Los quioscos las están pasando putas. Muy putas. Y es por culpa nuestra. De los editores (entre los que me encuentro desde hace seis años). Están cayendo como chinches. Y es cosa nuestra porque tenemos la obligación de hacer que rebosen vida. Cada vez que cierra uno es como si cerrase un cine. Como si te cortasen los huevos sin anestesia.
Un quiosquero es un colega, el vecino de todos, el rey de una tribu muy pequeña que ocupa un par de metros cuadrados. Los hay antipáticos, gruñones porque se están haciendo viejos. Y los hay que dan ganas de besarlos aunque uno sea heterosexual. Madrugan más que tú, pasan un frío de cojones y te conocen más que tú mismo.
No es fácil ser quiosquero. Hace seis años tuvieron que aprender a pronunciar Esquire (Es-Qua-Ir). Y otros, como pasaban de aprender idiomas después de millones de cromos vendidos, la bautizaron como les dio la gana, que para eso el chiringuito es suyo.
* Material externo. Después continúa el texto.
(** * wicked: requirement checks, extension commands and sysfs list attributes

    A shallow embedding of three pieces of the wicked network configuration
    daemon, and the properties its design document states about them:

    - [client/reachable.c]: the reachability requirement of the FSM,
    - [src/extension.c]: running the start and stop commands of an extension,
    - [src/sysfs.c]: updating a bonding list attribute through sysfs.

    The C functions talk to the outside (resolver, network probes, stdio,
    fork and waitpid).  Each such call is a field of a type class over an
    abstract external state [W]; the embedded functions thread a [world]
    made of that state and of the list of calls done so far, so that
    statements such as "no process was spawned" can be read off the trace.
    The text of diagnostic output (ni_error, ni_debug_*, ni_trace) is not
    part of the model; the array reads that build it are. *)

From Stdlib Require Import ZArith Lia String Ascii List.
From stdpp Require Import base list strings gmap.

Local Open Scope string_scope.
Local Open Scope Z_scope.

(** ** State passing with a trace of external calls *)

Module Effects.

Record world (W E : Type) : Type := World { ext : W; trace : list E }.
Arguments World {W E} _ _.
Arguments ext {W E} _.
Arguments trace {W E} _.

Definition M (S A : Type) : Type := S -> A * S.

Definition ret {S A : Type} (a : A) : M S A := fun s => (a, s).

Definition bind {S A B : Type} (m : M S A) (k : A -> M S B) : M S B :=
  fun s => let (a, s') := m s in k a s'.

(** An external call: run the oracle [f] on the external state and record
    the event built from its result. *)
Definition call {W E A : Type} (ev : A -> E) (f : W -> A * W) : M (world W E) A :=
  fun s => let (a, w') := f (ext s) in (a, World w' (trace s ++ [ev a])).

(** The events recorded between two worlds of one run. *)
Definition new_events {W E : Type} (s s' : world W E) : list E :=
  drop (length (trace s)) (trace s').

End Effects.

Import Effects.

Declare Scope io_scope.
Delimit Scope io_scope with io.
Notation "'let*' x ':=' m 'in' k" := (bind m (fun x => k))
  (at level 10, x name, m at level 100, k at level 200) : io_scope.
Notation "m1 ';;;' m2" := (bind m1 (fun _ => m2))
  (at level 100, m2 at level 200, right associativity) : io_scope.
Local Open Scope io_scope.

(** ** src/sysfs.c: bonding list attributes *)

Module Sysfs.

(** Calls into stdio.  A stream is named by the path it was opened on: the
    functions below have one stream open at a time. *)
Inductive event : Type :=
| EvFopenRead (path : string) (stream : option string)
| EvFopenWrite (path : string) (ok : bool)
| EvVfprintf (path text : string)
| EvFclose (path : string) (rc : Z).

(** [fopen_read p] is fopen(p, "r"): [None] for NULL, otherwise the bytes
    the stream delivers up to end of file.  [fopen_write p] is
    fopen(p, "w"), [false] for NULL.  [vfprintf p text] writes the formatted
    text to the stream, [fclose p] flushes and closes it and returns the C
    result (0, or EOF = -1). *)
Class Stdio (W : Type) : Type := {
  fopen_read : string -> W -> option string * W;
  fopen_write : string -> W -> bool * W;
  vfprintf : string -> string -> W -> unit * W;
  fclose : string -> W -> Z * W
}.

(** The calls that write to the backend: opening a file for writing
    (which truncates it) and printing to it. *)
Definition is_write (e : event) : bool :=
  match e with
  | EvFopenWrite _ _ | EvVfprintf _ _ => true
  | EvFopenRead _ _ | EvFclose _ _ => false
  end.

Definition LF : string := String "010" "".

Definition _PATH_SYS_CLASS_NET : string := "/sys/class/net".

(** PATH_MAX of <limits.h> on Linux. *)
Definition PATH_MAX : nat := 4096.

(** snprintf(buf, size, ...) keeps the first size - 1 characters. *)
Definition snprintf (size : nat) (formatted : string) : string :=
  String.substring 0 (size - 1) formatted.

(** Modelled from the spec: ni_string_array_comm (src/util.c) is not among
    the sources.  It partitions two string arrays into the strings unique to
    the first ("in current, not in desired"), unique to the second ("in
    desired, not in current") and common to both ("in both"), "each
    preserving source order"; the common ones are taken in the order of the
    first array. *)
Definition ni_string_array_comm (a b : list string)
  : list string * list string * list string :=
  (filter (fun s => s ∉ b) a, filter (fun s => s ∉ a) b, filter (fun s => s ∈ b) a).

Section WithStdio.
Context {W : Type} `{!Stdio W}.

Definition IO := M (world W event).

(** [__ni_sysfs_printf pathname text], with [text] the formatted line. *)
Definition __ni_sysfs_printf (pathname text : string) : IO Z :=
  let* fp := call (EvFopenWrite pathname) (fopen_write pathname) in
  if negb fp then ret (-1)
  else
    call (fun _ => EvVfprintf pathname text) (vfprintf pathname text) ;;;
    let* rc := call (EvFclose pathname) (fclose pathname) in
    if rc <? 0 then ret (-1) else ret 0.

(** fgets(buffer, size, fp) on the bytes [s] the stream still holds, with
    [room] = size - 1: it stores at most [room] bytes and stops after a
    newline.  The result is the bytes stored and the bytes left. *)
Fixpoint fgets_bytes (room : nat) (s : string) : string * string :=
  match room, s with
  | O, _ => ("", s)
  | _, EmptyString => ("", "")
  | S room', String c s' =>
      if Ascii.eqb c "010" then (String c "", s')
      else let (line, rest) := fgets_bytes room' s' in (String c line, rest)
  end.

(** The buffer as the C string strtok sees: up to the first NUL byte. *)
Fixpoint c_str (s : string) : string :=
  match s with
  | EmptyString => ""
  | String c s' => if Ascii.eqb c "000" then "" else String c (c_str s')
  end.

(** The delimiters " \t\n" of the strtok calls. *)
Definition is_delim (c : ascii) : bool :=
  Ascii.eqb c " " || Ascii.eqb c "009" || Ascii.eqb c "010".

(** The tokens strtok(buffer, delim), strtok(NULL, delim), ... return:
    the maximal runs of bytes that are not delimiters.  [tok] is the token
    being read. *)
Fixpoint strtok_all (s tok : string) : list string :=
  match s with
  | EmptyString => if String.eqb tok "" then [] else [tok]
  | String c s' =>
      if is_delim c
      then (if String.eqb tok "" then strtok_all s' "" else tok :: strtok_all s' "")
      else strtok_all s' (tok ++ String c "")
  end.

(** while (fgets(buffer, sizeof(buffer), fp) != NULL) with buffer[256];
    every round on a stream that is not at its end takes at least one byte,
    so the length of the stream bounds the number of rounds. *)
Fixpoint read_list_loop (rounds : nat) (stream : string) (result : list string)
  : list string :=
  match rounds with
  | O => result
  | S rounds' =>
      if String.eqb stream "" then result
      else
        let (buffer, rest) := fgets_bytes 255 stream in
        read_list_loop rounds' rest (result ++ strtok_all (c_str buffer) "")
  end.

Definition __ni_sysfs_read_list (pathname : string) (result : list string)
  : IO (Z * list string) :=
  let* fp := call (EvFopenRead pathname) (fopen_read pathname) in
  match fp with
  | None => ret (-1, result)
  | Some stream =>
      call (EvFclose pathname) (fclose pathname) ;;;
      ret (0, read_list_loop (String.length stream) stream result)
  end.

(** for (i = 0; i < values.count; ++i)
      if (__ni_sysfs_printf(pathbuf, "<sign>%s\n", values.data[i]) < 0) goto done;
    [false] stands for the jump to done. *)
Fixpoint write_each (pathname sign : string) (values : list string) : IO bool :=
  match values with
  | [] => ret true
  | v :: rest =>
      let* rc := __ni_sysfs_printf pathname (sign ++ v ++ LF) in
      if rc <? 0 then ret false else write_each pathname sign rest
  end.

Definition attr_path (ifname attr_name : string) : string :=
  snprintf PATH_MAX (_PATH_SYS_CLASS_NET ++ "/" ++ ifname ++ "/bonding/" ++ attr_name).

(** for (i = 0; i < count; ++i) ni_trace(fmt, array.data[i]), from index
    [i] on, over an array whose elements are [data]: [false] when a read
    array.data[i] falls past the last element of the array. *)
Fixpoint trace_each (data : list string) (i count : nat) : bool :=
  match count with
  | O => true
  | S count' =>
      match data !! i with
      | Some _ => trace_each data (S i) count'
      | None => false
      end
  end.
(** * uuv_mission: closed-loop depth control of an underwater vehicle

    A shallow embedding of [uuv_mission/controll.py] and
    [uuv_mission/dynamic.py], and the properties of the simulation engine
    proved about it.

    Numbers.  Python's [float] and the elements of numpy's float64 arrays are
    IEEE 754 binary64 values: they are Rocq's primitive floats, with the
    same operations and the same rounding.  The attributes that the code
    only ever assigns Python [int]s to and combines with [int]s ([pos_x],
    [vel_x], [dt]) are [Z]; where Python multiplies such an [int] with a
    float it converts it first, which is [of_int].  The [int] constants
    that only meet floats ([mass = 1], [actuator_gain = 1], the initial
    [pos_y = 0], [vel_y = 0], [previous_error = 0]) are the floats of the
    same value: the conversion is exact and Python performs it at the first
    operation.  Sequences (numpy arrays and lists) are lists, indexed with
    stdpp's lookup and updated with its insert. *)

From Stdlib Require Import ZArith Lia Bool.
From Stdlib Require Import Floats.
From stdpp Require Import base option list.

Set Warnings "-inexact-float".

(** ** Numbers and exceptions *)

(** Python's conversion of an [int] to [float]: rounding to the nearest
    binary64 value, ties to even.  (Beyond the binary64 range Python raises
    [OverflowError] where this gives an infinity; the simulation counts
    steps, and does not get there.) *)
Definition of_int (z : Z) : float :=
  SF2Prim (binary_normalize prec emax z 0 false).

Inductive exn : Type :=
  | ValueError
  | IndexError.
(** * Verification of the highz digital spectrometer control code

  Shallow embedding of the acquisition core of
  [src/src/run_spectrometer.py], [src/src/fpga_helper.py] and
  [src/src/rcal.py]: calibration switch driving, deinterleaving of the
  per-channel accumulator memory, accumulation counter polling, the
  averaged save mode, record file names, session/subdirectory bookkeeping
  of [save_data], the FPGA address discovery fallback chain, the
  [run_gpiozero] sweep, the acquisition schedule of [main], and the
  discovery retries of [initialize_fpga]. *)

From Stdlib Require Import ZArith Lia List Bool String Ascii.
From Stdlib Require Import Numbers.DecimalString.
Import ListNotations.
Open Scope list_scope.

Open Scope Z_scope.

(* ------------------------------------------------------------------ *)
(** ** rcal.py : the calibration switch *)

Module Rcal.

(** The three GPIO output lines: [gpio_pin0] (LED 21, line A),
    [gpio_pin1] (LED 20, line B), [gpio_pin2] (LED 16, line C), and the
    list of [time.sleep] durations performed so far. *)
Record gpio_state := mk_gpio {
  gpio_pin0 : bool;
  gpio_pin1 : bool;
  gpio_pin2 : bool;
  sleeps : list Z
}.

Definition invalid_msg : string :=
  "Invalid calibration index. Please choose a number between 0 and 7, or 10.".

(** [if x: ... .on() else ... .off()] on the integer [x = idx & mask]. *)
Definition drive (x : Z) : bool := negb (x =? 0).

(** [gpio_switch(n, t)]: returns [Some invalid_msg] (the returned string)
    on the guard, [None] (Python's implicit [None]) otherwise, together
    with the new line state. *)
Definition gpio_switch (n t : Z) (s : gpio_state) : option string * gpio_state :=
  if ((n <? 0) || (7 <? n)) && negb (n =? 10) then (Some invalid_msg, s)
  else
    let idx := 7 - n in
    let pin2 := Z.land idx 4 in
    let pin1 := Z.land idx 2 in
    let pin0 := Z.land idx 1 in
    (None, mk_gpio (drive pin0) (drive pin1) (drive pin2) (sleeps s ++ [t])).
(** * game_engine: the lobby and drawing routes over the two collections

    A shallow embedding of routes/gameRoutes.js (the nine-route router) and
    of models/Drawing.js, with the Game model taken from the data model of
    the specification.  A request handler is a function from the contents
    of the two collections to a response and the new contents.

    Two facts of the model layer carry the routes: a model constructor keeps
    the paths of its schema and nothing else (schemas are strict unless they
    say otherwise, and drawingSchema does not), and a query filter reaches
    the collection with the keys the route wrote into it. *)

From Stdlib Require Import ZArith List String Bool Lia.
From stdpp Require Import base option list strings.
Import ListNotations.

Local Open Scope Z_scope.
Local Open Scope string_scope.

(** ** Documents *)

(** drawingPointSchema: four Number paths.  No route computes with them,
    they are stored and handed back, and are carried here as integers. *)
Record DrawingPoint := mkDrawingPoint {
  offsetDx : Z;
  offsetDy : Z;
  pointType : Z;
  pressure : Z
}.

(** A document of the drawings collection.  The nine fields after
    [game_code] are the paths of drawingSchema; a String or Number path
    that was never given is absent ([None]), [is_completed] and
    [created_at] have schema defaults.  [game_code] is NOT a path of
    drawingSchema: [new Drawing(..)] never sets it (see [Drawing_new]), yet
    the routes filter on it, so the field of the stored document is kept. *)
Record Drawing := mkDrawing {
  game_code : option string;
  created_at : Z;
  drawed_parts_of_player : option string;
  drawing_points : list DrawingPoint;
  is_completed : bool;
  player_drawing : option string;
  player_id : option Z;
  player_image : option string;
  player_name : option string;
  player_part : option string
}.
(** X2.  A tick never takes a point away and never gives a life back: the
    score moves by 0 or +1, the lives by 0 or -1, never both in one tick;
    the ship stays on its row and moves by at most one column; [game_over]
    is left alone or set to 1. *)
Theorem update_changes_little
        (rs : RandSeq) (fuel : nat) (g : Game) (k : nat) (g' : Game) (k' : nat) :
  update rs fuel g k = Some (g', k') ->
  score g <= score g' <= score g + 1 /\
  lives g - 1 <= lives g' <= lives g /\
  (score g' - score g) + (lives g - lives g') <= 1 /\
  ship_y g' = ship_y g /\ -1 <= ship_x g' - ship_x g <= 1 /\
  (game_over g' = game_over g \/ game_over g' = 1).
Proof.
  intros Hu. destruct (Z.eq_dec (game_over g) 1) as [Hgo|Hgo].
  - unfold update in Hu. rewrite Hgo in Hu. injection Hu as <- <-.
    repeat split; lia.
  - destruct (update_effect _ _ _ _ _ _ Hgo Hu) as (Hy & _ & Hx & Hc).
    assert (Hg : game_over g' = game_over g \/ game_over g' = 1).
    { destruct Hc as [(_ & _ & C)|[(_ & _ & C)|(_ & _ & C)]]; rewrite C;
        repeat match goal with |- context [if ?c then _ else _] => destruct c end; tauto. }
    repeat split; try exact Hy; try exact Hg; lia.
Qed.

Lemma update_changes_little_witness :
  exists g' k',
    update seq_count 9 sample_right 0 = Some (g', k') /\
    score sample_right <= score g' <= score sample_right + 1 /\
    lives sample_right - 1 <= lives g' <= lives sample_right.
Proof.
  eexists. eexists. split; [reflexivity|].
  destruct (update_changes_little seq_count 9 sample_right 0 _ _ eq_refl) as (H1 & H2 & _).
  split; [exact H1 | exact H2].
Defined.

Lemma count_row_moved (b b' : Board) (y y' w : Z) :
  (forall x, 0 <= x < board_size_x -> b' x y' = b x y) ->
  count_row b' y' w = count_row b y w.
Proof.
  intros H. unfold count_row, count_in, board_get. f_equal. apply filter_ext_in.
  intros x Hx. apply columns_range in Hx. now rewrite H.
Qed.

Lemma update_keeps_rows (rs : RandSeq) (fuel : nat) (g : Game) (k : nat)
      (g' : Game) (k' : nat) :
  ship_on_board g -> rows_at_rest (board g) ->
  update rs fuel g k = Some (g', k') -> rows_at_rest (board g').
Proof.
  intros [Hx Hy] [Hpop Hsp] Hu. unfold update in Hu.
  destruct (game_over g =? 1); [injection Hu as <- <-; now split|].
  destruct (movement rs fuel g k) as [[gm km]|] eqn:Hm; [|discriminate].
  injection Hu as <- <-. destruct (end_of_tick_spec gm) as (Eb & _). rewrite Eb.
  assert (Hbranch : forall x', move_branch rs fuel x' g k = Some (gm, km) ->
                               rows_at_rest (board gm)).
  { intros x' Hb.
    destruct (move_branch_spec _ _ _ _ _ _ _ Hb) as (_ & _ & _ & _ & _ & _ & Hr).
    apply respawn_spec in Hr. destruct Hr as (F & CB & CS & CT).
    destruct (draws_small rs k) as [D1 D2].
    assert (Hshift : forall y w, 1 <= y <= 7 ->
                                 count_row (board gm) y w = count_row (board g) (y + 1) w).
    { intros y w Hyr. apply count_row_moved. intros x Hxr. rewrite F by lia.
      rewrite move_blocks_down_spec. unfold board_size_x, board_size_y in *.
      replace (1 <=? y) with true by lia. replace (y <? 9 - 1) with true by lia.
      replace (0 <=? x) with true by lia. replace (x <? 9) with true by lia. cbn [andb].
      rewrite move_ship_board. rewrite Hy.
      replace (y + 1 =? 0) with false by lia. now rewrite !andb_false_r. }
    assert (Hrows : forall y, 1 <= y <= 8 -> row_populated (board gm) y).
    { intros y Hyr. destruct (Z.eq_dec y 8) as [->|Hne].
      - unfold row_populated. lia.
      - unfold row_populated. rewrite !Hshift by lia. apply Hpop. lia. }
    split; [intros y Hyr; apply Hrows; lia|].
    apply row_populated_sparse. apply Hrows. lia. }
  unfold movement in Hm.
  destruct (Controls.left (controls g) && negb (ship_x g =? 0)); [now apply Hbranch in Hm|].
  destruct (Controls.right (controls g) && negb (ship_x g =? board_size_x - 1));
    [now apply Hbranch in Hm|].
  injection Hm as <- <-. now split.
Qed.

Lemma reachable_rows (rs : RandSeq) (g0 : Game) (st : Game * nat) :
  reachable rs g0 st -> rows_at_rest (board (fst st)).
Proof.
  induction 1 as [fuel [g k] Hc | evt g k Hr IH | fuel g k [g' k'] Hr IH Hu]; cbn [fst] in *.
  - destruct (Game_ctor_members _ _ _ _ _ _ Hc) as (_ & _ & _ & _ & _ & _ & Hb).
    split; [exact (Game_ctor_rows _ _ _ _ _ _ Hc)|].
    destruct (count_row_all_empty (board g) 1) as (E1 & E2 & E3).
    + intros x Hx. rewrite Hb by lia. rewrite board_set_other by (right; lia).
      apply clear_board_spec; [exact Hx | unfold board_size_y; lia].
    + unfold row_sparse. lia.
  - destruct (handle_event_frame evt g) as (Eb & _). cbn zeta in Eb. now rewrite Eb.
  - apply reachable_ship_row in Hr. cbn [fst] in Hr. destruct Hr as [Hon _].
    exact (update_keeps_rows _ _ _ _ _ _ Hon IH Hu).
Qed.

(** X3.  In every reachable state each row from 2 to 8 holds between 1 and
    3 blocks and at most one star, and row 1 holds at most 3 blocks and at
    most one star; their other cells are [EMPTY]. *)
Theorem obstacle_rows_at_rest (rs : RandSeq) (g0 : Game) (g : Game) (k : nat) :
  reachable rs g0 (g, k) ->
  (forall y, 2 <= y <= 8 -> row_populated (board g) y) /\ row_sparse (board g) 1.
Proof. intros Hr. exact (reachable_rows rs g0 (g, k) Hr). Qed.

Lemma obstacle_rows_at_rest_witness :
  exists g k g' k',
    Game_ctor seq_count 9 sample_idle 0 = Some (g, k) /\
    update seq_count 9 (snd (handle_event press_right g)) k = Some (g', k') /\
    row_populated (board g') 8 /\ row_sparse (board g') 1.
Proof.
  eexists. eexists. eexists. eexists.
  split; [reflexivity|]. split; [reflexivity|].
  destruct (obstacle_rows_at_rest seq_count sample_idle _ _
              (reach_update seq_count sample_idle 9 _ _ _
                 (reach_event seq_count sample_idle press_right _ _
                    (reach_ctor seq_count sample_idle 9 _ eq_refl))
                 eq_refl)) as (H1 & H2).
  split; [apply H1; lia | exact H2].
Defined.

(** X4.  In every reachable state every cell of the 9 x 9 board holds one
    of the four values -1, 0, 1, 2, and the only cell holding [SHIP] (0) is
    the one at column [ship_x] of row 0: an index taken from a cell that is
    not [EMPTY] is 0, 1 or 2. *)
Theorem cells_hold_known_values (rs : RandSeq) (g0 : Game) (g : Game) (k : nat) :
  reachable rs g0 (g, k) ->
  forall x y, 0 <= x < board_size_x -> 0 <= y < board_size_y ->
    (board_get (board g) x y = EMPTY \/ 0 <= board_get (board g) x y <= 2) /\
    (board_get (board g) x y = SHIP <-> x = ship_x g /\ y = 0).
Proof.
  intros Hr x y Hx Hy.
  pose proof (reachable_ship_row rs g0 (g, k) Hr) as [_ Hrow].
  pose proof (reachable_rows rs g0 (g, k) Hr) as [Hpop Hsp]. cbn [fst] in *.
  unfold board_size_y in Hy. unfold board_get, EMPTY, SHIP, STAR, BLOCK in *.
  destruct (Z.eq_dec y 0) as [->|Hy0].
  - specialize (Hrow x Hx). unfold board_get in Hrow. rewrite Hrow.
    unfold SHIP, EMPTY. destruct (x =? ship_x g) eqn:E; split; lia.
  - assert (Hc : board g x y = -1 \/ board g x y = 1 \/ board g x y = 2).
    { destruct (Z.eq_dec y 1) as [->|Hy1].
      - apply (row_cells (board g) 1); [apply Hsp | exact Hx].
      - apply (row_cells (board g) y); [apply (Hpop y); lia | exact Hx]. }
    split; lia.
Qed.

Lemma cells_hold_known_values_witness :
  exists g k,
    Game_ctor seq_count 9 sample_idle 0 = Some (g, k) /\
    (board_get (board g) 2 2 = EMPTY \/ 0 <= board_get (board g) 2 2 <= 2) /\
    board_get (board g) 4 0 = SHIP.
Proof.
  eexists. eexists. split; [reflexivity|].
  destruct (cells_hold_known_values seq_count sample_idle _ _
              (reach_ctor seq_count sample_idle 9 _ eq_refl) 2 2
              ltac:(unfold board_size_x; lia) ltac:(unfold board_size_y; lia)) as (H1 & _).
  split; [exact H1 | reflexivity].
Defined.

Lemma update_keeps_counters (rs : RandSeq) (fuel : nat) (g : Game) (k : nat)
      (g' : Game) (k' : nat) :
  counters_ok g -> update rs fuel g k = Some (g', k') ->
  counters_ok g' /\ score g <= score g' /\ lives g' <= lives g.
Proof.
  intros (Hs & Hl & Hg) Hu. destruct (Z.eq_dec (game_over g) 1) as [Hgo|Hgo].
  - unfold update in Hu. rewrite Hgo in Hu. injection Hu as <- <-.
    split; [repeat split; tauto | lia].
  - destruct (update_effect _ _ _ _ _ _ Hgo Hu) as (_ & _ & _ & Hc).
    assert (Hs' : score g < 49) by lia. assert (Hl' : 0 < lives g) by lia.
    unfold counters_ok.
    destruct Hc as [(C1 & C2 & C3)|[(C1 & C2 & C3)|(C1 & C2 & C3)]]; rewrite C1, C2, C3.
    + replace (score g =? 49) with false by lia. repeat split; try lia; tauto.
    + destruct (score g + 1 =? 49) eqn:E; repeat split; try lia; tauto.
    + replace (score g =? 49) with false by lia.
      destruct (lives g - 1 =? 0) eqn:E; repeat split; try lia; tauto.
Qed.

Lemma reachable_counters (rs : RandSeq) (g0 : Game) (st : Game * nat) :
  counters_ok g0 -> reachable rs g0 st ->
  counters_ok (fst st) /\ score g0 <= score (fst st) /\ lives (fst st) <= lives g0.
Proof.
  intros H0.
  induction 1 as [fuel [g k] Hc | evt g k Hr IH | fuel g k [g' k'] Hr IH Hu]; cbn [fst] in *.
  - destruct (Game_ctor_members _ _ _ _ _ _ Hc) as (_ & _ & Es & El & Eg & _).
    unfold counters_ok in *. rewrite Es, El, Eg. split; [exact H0 | lia].
  - destruct (handle_event_frame evt g) as (_ & _ & _ & Es & El & Eg). cbn zeta in *.
    unfold counters_ok in *. rewrite Es, El, Eg. exact IH.
  - destruct IH as (I1 & I2 & I3).
    destruct (update_keeps_counters _ _ _ _ _ _ I1 Hu) as (J1 & J2 & J3).
    split; [exact J1 | lia].
Qed.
Tengo un amigo quiosquero al que incluso un editor le pregunta si debe subir el precio del periódico los sábados. “Manda cojones, si quieres consejo, invítame al consejo… ¡pero al de administración!”, dice con la sorna de la que sólo puede presumir el que trabaja en la calle. El quiosquero, como las putas, los policías y –antes, ahora ya no– los periodistas, es el rey de la ciudad. Bueno, me olvido de los serenos, pero se los cargó el progreso.
Pensadlo un poco. Conocen como nadie la sonrisa del niño cuando le pide los cromos de Panini. Se caga en el padre del que ideó los cartones para que se vendan más los fascículos. Antes de que se lo pidan, ya sabe cuál es la revista porno –con vídeo incluido– que más le gusta al salido del barrio. Y su tía abuela le guarda la vajilla del Madrid.
Yo cuando era niño les compraba cigarrillos sueltos. Negro, porque no tenía pasta para rubio. Y les daba la tabarra
para ver si había llegado el último número de la revista Vibraciones.
Los quiosqueros son muy suyos. No les gusta que les den consejos porque la calle hace la ley. Saben del Ayuntamiento mucho más que su jefe de prensa. Y no están de acuerdo con las calles que más cuestan del Monopoly. Las más valiosas son aquellas en las que más diarios se venden.
Yo les compro mucho. Y les pido que coloquen bien mis revistas. Cuando me miran como si hubiese pimplado, les digo que es el pan de mis hijos. Y los niños saben que cuando oyen esta filípica tienen que sonreír como el muñeco de las patatas Risi.
Ser quiosquero es ser alguien. Al menos en mi barrio.